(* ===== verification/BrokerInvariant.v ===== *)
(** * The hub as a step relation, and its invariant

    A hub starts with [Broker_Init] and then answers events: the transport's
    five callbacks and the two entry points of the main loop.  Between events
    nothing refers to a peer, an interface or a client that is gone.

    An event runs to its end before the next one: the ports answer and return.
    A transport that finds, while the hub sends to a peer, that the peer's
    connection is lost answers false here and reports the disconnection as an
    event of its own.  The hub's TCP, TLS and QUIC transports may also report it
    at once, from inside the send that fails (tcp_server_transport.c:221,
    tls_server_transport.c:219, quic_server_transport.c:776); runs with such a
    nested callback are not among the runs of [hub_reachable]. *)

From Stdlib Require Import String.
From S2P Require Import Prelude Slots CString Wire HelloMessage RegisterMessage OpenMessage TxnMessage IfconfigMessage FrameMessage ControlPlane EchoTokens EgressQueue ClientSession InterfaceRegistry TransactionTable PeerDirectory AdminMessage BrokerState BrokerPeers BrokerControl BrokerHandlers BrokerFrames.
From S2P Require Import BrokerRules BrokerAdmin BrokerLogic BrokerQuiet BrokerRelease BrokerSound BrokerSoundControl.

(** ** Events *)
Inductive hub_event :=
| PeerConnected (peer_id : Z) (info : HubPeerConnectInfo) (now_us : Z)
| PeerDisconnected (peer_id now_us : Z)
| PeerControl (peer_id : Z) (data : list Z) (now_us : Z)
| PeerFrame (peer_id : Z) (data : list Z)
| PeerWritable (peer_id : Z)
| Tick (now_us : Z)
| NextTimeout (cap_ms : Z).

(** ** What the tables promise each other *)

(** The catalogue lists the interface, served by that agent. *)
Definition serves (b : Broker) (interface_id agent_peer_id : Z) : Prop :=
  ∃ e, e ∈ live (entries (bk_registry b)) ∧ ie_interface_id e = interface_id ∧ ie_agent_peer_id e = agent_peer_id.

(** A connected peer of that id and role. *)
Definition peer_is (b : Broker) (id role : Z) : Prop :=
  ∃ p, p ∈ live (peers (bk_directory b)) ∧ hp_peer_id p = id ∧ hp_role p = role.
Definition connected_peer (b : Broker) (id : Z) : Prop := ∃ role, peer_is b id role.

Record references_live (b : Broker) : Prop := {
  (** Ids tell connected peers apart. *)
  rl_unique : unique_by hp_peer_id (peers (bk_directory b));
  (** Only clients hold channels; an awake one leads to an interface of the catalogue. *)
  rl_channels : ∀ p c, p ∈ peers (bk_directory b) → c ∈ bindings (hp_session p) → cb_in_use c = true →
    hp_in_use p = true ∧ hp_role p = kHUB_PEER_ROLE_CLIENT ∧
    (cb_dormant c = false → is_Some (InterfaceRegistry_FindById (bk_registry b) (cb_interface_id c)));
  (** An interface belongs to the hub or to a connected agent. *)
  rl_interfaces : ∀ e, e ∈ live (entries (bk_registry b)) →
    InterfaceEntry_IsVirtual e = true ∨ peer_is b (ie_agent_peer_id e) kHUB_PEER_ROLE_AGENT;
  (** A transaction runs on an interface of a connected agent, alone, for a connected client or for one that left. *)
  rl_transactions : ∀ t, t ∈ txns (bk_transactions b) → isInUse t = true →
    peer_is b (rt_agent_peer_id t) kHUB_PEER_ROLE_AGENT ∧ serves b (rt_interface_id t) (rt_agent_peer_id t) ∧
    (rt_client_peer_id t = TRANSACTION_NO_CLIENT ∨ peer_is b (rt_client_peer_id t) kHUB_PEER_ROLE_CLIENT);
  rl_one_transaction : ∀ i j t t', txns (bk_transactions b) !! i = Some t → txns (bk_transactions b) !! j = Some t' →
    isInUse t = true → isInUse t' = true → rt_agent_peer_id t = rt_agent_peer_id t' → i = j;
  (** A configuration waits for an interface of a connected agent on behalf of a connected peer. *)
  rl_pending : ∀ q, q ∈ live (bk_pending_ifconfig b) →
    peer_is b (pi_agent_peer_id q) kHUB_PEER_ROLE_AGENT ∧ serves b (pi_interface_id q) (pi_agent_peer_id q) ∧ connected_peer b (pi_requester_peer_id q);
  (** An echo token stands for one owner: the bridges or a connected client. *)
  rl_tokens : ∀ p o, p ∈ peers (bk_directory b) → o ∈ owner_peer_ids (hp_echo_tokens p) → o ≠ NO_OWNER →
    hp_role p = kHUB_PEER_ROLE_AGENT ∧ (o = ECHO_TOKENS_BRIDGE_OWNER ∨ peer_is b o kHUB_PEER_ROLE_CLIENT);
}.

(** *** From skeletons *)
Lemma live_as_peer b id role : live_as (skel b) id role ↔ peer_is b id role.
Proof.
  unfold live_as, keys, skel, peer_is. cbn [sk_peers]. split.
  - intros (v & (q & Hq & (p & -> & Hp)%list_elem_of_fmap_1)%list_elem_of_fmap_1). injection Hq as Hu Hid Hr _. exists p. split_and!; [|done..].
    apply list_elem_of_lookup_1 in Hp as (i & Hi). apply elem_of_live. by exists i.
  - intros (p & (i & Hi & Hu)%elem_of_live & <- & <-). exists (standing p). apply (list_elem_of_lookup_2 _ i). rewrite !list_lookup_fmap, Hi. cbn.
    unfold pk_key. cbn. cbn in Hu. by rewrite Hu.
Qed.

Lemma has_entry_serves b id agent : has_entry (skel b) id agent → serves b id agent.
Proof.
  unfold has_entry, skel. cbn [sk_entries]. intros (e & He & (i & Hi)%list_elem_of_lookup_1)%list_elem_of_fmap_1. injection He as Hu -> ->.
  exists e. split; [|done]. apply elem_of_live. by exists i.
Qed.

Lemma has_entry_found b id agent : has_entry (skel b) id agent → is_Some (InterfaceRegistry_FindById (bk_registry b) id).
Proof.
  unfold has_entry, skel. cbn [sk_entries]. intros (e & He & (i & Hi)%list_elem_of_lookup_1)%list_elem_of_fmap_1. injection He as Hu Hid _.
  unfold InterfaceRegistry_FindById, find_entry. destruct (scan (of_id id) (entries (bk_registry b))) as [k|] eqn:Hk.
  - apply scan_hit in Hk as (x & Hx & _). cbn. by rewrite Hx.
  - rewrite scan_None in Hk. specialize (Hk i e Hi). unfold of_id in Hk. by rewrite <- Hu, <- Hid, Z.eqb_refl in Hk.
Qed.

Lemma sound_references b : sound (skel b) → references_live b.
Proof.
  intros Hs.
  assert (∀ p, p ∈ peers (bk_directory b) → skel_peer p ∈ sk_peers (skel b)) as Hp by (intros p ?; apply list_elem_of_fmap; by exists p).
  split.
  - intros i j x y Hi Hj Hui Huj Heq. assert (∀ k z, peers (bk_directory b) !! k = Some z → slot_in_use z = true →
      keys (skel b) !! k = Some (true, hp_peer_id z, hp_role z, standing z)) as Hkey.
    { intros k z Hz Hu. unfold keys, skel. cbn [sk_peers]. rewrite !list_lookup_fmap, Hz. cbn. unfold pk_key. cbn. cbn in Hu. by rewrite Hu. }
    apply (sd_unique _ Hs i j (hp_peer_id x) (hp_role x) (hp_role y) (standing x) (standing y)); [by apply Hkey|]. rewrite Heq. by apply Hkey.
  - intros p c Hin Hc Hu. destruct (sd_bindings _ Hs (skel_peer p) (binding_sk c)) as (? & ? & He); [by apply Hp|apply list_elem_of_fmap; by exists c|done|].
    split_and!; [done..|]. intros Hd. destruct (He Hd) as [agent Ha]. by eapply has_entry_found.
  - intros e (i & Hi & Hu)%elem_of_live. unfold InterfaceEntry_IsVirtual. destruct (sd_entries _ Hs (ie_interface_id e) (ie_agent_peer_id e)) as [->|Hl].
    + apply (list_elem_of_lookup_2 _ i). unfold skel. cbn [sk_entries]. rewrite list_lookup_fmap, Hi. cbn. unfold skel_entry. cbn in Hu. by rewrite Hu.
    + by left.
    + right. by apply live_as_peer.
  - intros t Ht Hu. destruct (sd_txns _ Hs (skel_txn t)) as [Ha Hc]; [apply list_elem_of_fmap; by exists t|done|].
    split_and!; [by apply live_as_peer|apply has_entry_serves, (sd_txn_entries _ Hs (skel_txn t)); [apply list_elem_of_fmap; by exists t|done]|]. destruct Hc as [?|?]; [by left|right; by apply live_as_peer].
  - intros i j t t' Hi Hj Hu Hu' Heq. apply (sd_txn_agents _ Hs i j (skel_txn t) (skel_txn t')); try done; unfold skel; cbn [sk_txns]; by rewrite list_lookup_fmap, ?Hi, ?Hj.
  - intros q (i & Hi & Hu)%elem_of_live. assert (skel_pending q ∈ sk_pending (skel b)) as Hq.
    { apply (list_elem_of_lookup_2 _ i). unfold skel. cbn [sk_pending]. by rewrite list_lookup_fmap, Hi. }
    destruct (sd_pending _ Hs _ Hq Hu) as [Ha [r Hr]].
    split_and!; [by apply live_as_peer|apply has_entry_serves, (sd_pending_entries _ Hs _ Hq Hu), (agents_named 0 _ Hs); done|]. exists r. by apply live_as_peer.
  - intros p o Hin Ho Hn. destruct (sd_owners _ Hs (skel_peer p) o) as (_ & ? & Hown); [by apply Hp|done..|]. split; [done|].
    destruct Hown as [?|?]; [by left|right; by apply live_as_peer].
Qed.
# # # # # # #
Work required | The lines from the one holding "- intros e (i" through the end of the listing above are to be written out exactly, both ends included, and no others.

Output |
  - intros e (i & Hi & Hu)%elem_of_live. unfold InterfaceEntry_IsVirtual. destruct (sd_entries _ Hs (ie_interface_id e) (ie_agent_peer_id e)) as [->|Hl].
    + apply (list_elem_of_lookup_2 _ i). unfold skel. cbn [sk_entries]. rewrite list_lookup_fmap, Hi. cbn. unfold skel_entry. cbn in Hu. by rewrite Hu.
    + by left.
    + right. by apply live_as_peer.
  - intros t Ht Hu. destruct (sd_txns _ Hs (skel_txn t)) as [Ha Hc]; [apply list_elem_of_fmap; by exists t|done|].
    split_and!; [by apply live_as_peer|apply has_entry_serves, (sd_txn_entries _ Hs (skel_txn t)); [apply list_elem_of_fmap; by exists t|done]|]. destruct Hc as [?|?]; [by left|right; by apply live_as_peer].
  - intros i j t t' Hi Hj Hu Hu' Heq. apply (sd_txn_agents _ Hs i j (skel_txn t) (skel_txn t')); try done; unfold skel; cbn [sk_txns]; by rewrite list_lookup_fmap, ?Hi, ?Hj.
  - intros q (i & Hi & Hu)%elem_of_live. assert (skel_pending q ∈ sk_pending (skel b)) as Hq.
    { apply (list_elem_of_lookup_2 _ i). unfold skel. cbn [sk_pending]. by rewrite list_lookup_fmap, Hi. }
    destruct (sd_pending _ Hs _ Hq Hu) as [Ha [r Hr]].
    split_and!; [by apply live_as_peer|apply has_entry_serves, (sd_pending_entries _ Hs _ Hq Hu), (agents_named 0 _ Hs); done|]. exists r. by apply live_as_peer.
  - intros p o Hin Ho Hn. destruct (sd_owners _ Hs (skel_peer p) o) as (_ & ? & Hown); [by apply Hp|done..|]. split; [done|].
    destruct Hown as [?|?]; [by left|right; by apply live_as_peer].
Qed.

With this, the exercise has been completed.